The implications of this UN Reform are unascertainable, but the Peacebuidling Commission allocated a fund of 3 million USD through the Peacebuilding Fund for a period of three-year years among UN agencies, and UNMISS will continue to engage in political building through Peace Desk and remains to serve the same role as the interlocutor. The military role and military component of UNMISS are to be reassessed, subject to the review for UNMISS mandate that is coming up in March 2019, considering that the role of UNMISS in humanitarian assistance is definitely valid. Arguably, there is a need for a regional protective force, which has been previously raised, but how the UN Security Council’s debate ultimately playa out is unknown at this stage.
Professor Hasegawa first sought further insights into Ambassador Kiya`s views with respect to the necessity for US’s involvement in the process for South Sudan, and then concluded this joint review meeting as follows.
While some presenters and participants made positive and realistic assessment of the peace process carried out so far, there definitely remained challenges to be tackled, for example in establishing the constitutional framework as well as building the electoral base. Expressing his agreement with Ambassador Kiya, Professor Hasegawa expressed his views that the time pressure should not be excessively weighted as it would cause the peace process to collapse entirely.
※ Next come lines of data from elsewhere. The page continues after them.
Lemma closed_after {A : Type} (m : Promise A) (k : Promise unit) :
  keeps (appended notClose) m ->
  (forall this : Owon, closedIffCompleted this (k this)) ->
  forall this : Owon, closedIffCompleted this ((m ;;; k) this).
Proof.
  intros Hm Hk this. rewrite bind_run. specialize (Hm this).
  destruct (m this) as [[a| | |] this'] eqn:Hrun; cbn [snd] in Hm;
    destruct Hm as (new & Hcalls & Hnew).
  2-4: exists new; split; [exact Hcalls | exact Hnew].
  destruct (Hk this') as (new' & Hcalls' & Hend).
  exists (new ++ new'). split; [now rewrite Hcalls', Hcalls, <- app_assoc|].
  destruct (fst (k this')).
  - destruct Hend as (before & -> & Hbefore). exists (new ++ before).
    split; [now rewrite <- app_assoc|]. now rewrite forallb_app, Hnew, Hbefore.
  - now rewrite forallb_app, Hnew, Hend.
  - now rewrite forallb_app, Hnew, Hend.
  - now rewrite forallb_app, Hnew, Hend.
Qed.

Lemma closed_by_close (this : Owon) : closedIffCompleted this ((close ;;; ret tt) this).
Proof.
  exists [DeviceClose]. split; [reflexivity|]. cbn [fst]. now exists [].
Qed.

End StaysOpen.

(** [connect] has no [try] around its statements and [close] is its
    last one: the device is closed, as the last call of the run, when
    every step before has completed, and it is left open when any step
    is rejected, stays pending or does not end.  This holds for every
    device, whatever it answers, and every firmware image. *)
Theorem connect_closes_iff_completed
    (fuel : nat) (device : USBDevice) (fpgaFirmware : list Z) :
  closedIffCompleted (Owon_new device) (HelloWorld.connect fuel device fpgaFirmware).
Proof.
  unfold HelloWorld.connect.
  pose proof staysOpen_refl as Hrefl. pose proof staysOpen_trans as Htrans.
  pose proof staysOpen_out as Hout. pose proof staysOpen_in as Hin.
  apply closed_after; [apply staysOpen_open|].
  apply closed_after; [apply staysOpen_readFlash|].
  apply closed_after; [now apply keeps_uploadFpgaBitstream|].
  apply closed_after; [now apply keeps_configurePhaseFine|].
  apply closed_after; [now apply keeps_configureEdgeTrigger|].
  apply closed_after; [now apply keeps_configureTimebase|].
  apply closed_after; [now apply keeps_configureChannel|].
  apply closed_after; [now apply keeps_turnOnChannel1|].
  apply closed_after; [now apply keeps_sampleInfinitely|].
  apply closed_by_close.
Qed.
(** * iotools: the nested logger, the script profiler and the widget mapper

    A shallow embedding of [iotools/misc/script.py] and of
    [iotools/gui/widget/widget.py].

    Python objects that the code mutates (the logger, the script instance)
    live in a [world] that every statement transforms; an exception leaves the
    world as it was at the raise, so the monad is state under error and not
    error under state.  Calls into collaborators whose code is elsewhere
    ([PrintLog.write], [print], the pickling of the script) are recorded in
    the world's trace of events. *)

From Stdlib Require Import ZArith List Bool Lia.
From Stdlib Require Import Strings.String Strings.Ascii.
Import ListNotations.

Local Open Scope string_scope.
Local Open Scope Z_scope.

Set Implicit Arguments.
Set Warnings "-register-all".

(** ** Python strings *)

Module PyStr.

Definition nl : ascii := "010"%char.
Definition newline : string := String nl EmptyString.

Definition is_nl (c : ascii) : bool := Ascii.eqb c nl.

(** Truth value of a string: [if line] is false on the empty string only. *)
Definition truthy (s : string) : bool :=
  match s with
  | EmptyString => false
  | String _ _ => true
  end.

(** [text.split("\n")]: never the empty list, one more item than there are
    newlines in [text]. *)
Fixpoint split_lines (s : string) : list string :=
  match s with
  | EmptyString => [EmptyString]
  | String c rest =>
      if is_nl c then EmptyString :: split_lines rest
      else match split_lines rest with
           | l :: ls => String c l :: ls
           | [] => [String c EmptyString]
           end
  end.

(** ["\n".join(items)] *)
Definition join_lines (items : list string) : string :=
  String.concat newline items.

(** [s * n] for an int [n]: the empty string when [n <= 0]. *)
Fixpoint repeat_nat (s : string) (n : nat) : string :=
  match n with
  | O => EmptyString
  | S k => s ++ repeat_nat s k
  end.

Definition mul (s : string) (n : Z) : string := repeat_nat s (Z.to_nat n).

End PyStr.

(** ** Exceptions and results *)

Inductive exc_class : Type :=
| ValueError
| TypeError
| AttributeError
| IndexError
| RuntimeError
| OSError
| PicklingError
| KeyboardInterrupt
| SystemExit.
Secondly, the prospect for peace needed to be evaluated based on how the stability could be realized in a few years on power sharing arrangements, and how the consensus could be reached regarding an integrated army. It was important to recognize the need for resolving problems among power holders and opposition parties at the national level but also among tribal leaders in their disputes over such issues as land and water for farming and livestock. Finally, Professor Hasegawa commented that the role of women should be enhanced in the peace process and should not be undermined, by referring to an example in the Japanese history with respect to the power struggle that led to the Meiji Restoration 150 years ago without total destruction of Edo as Tokyo was then called when the wife of the last Tokugawa Shogun played a key role in preventing a potential bloodshed by abandoning the Edo castle to the new government.
The meeting was started at 6:30 pm and closed at 8:15 pm.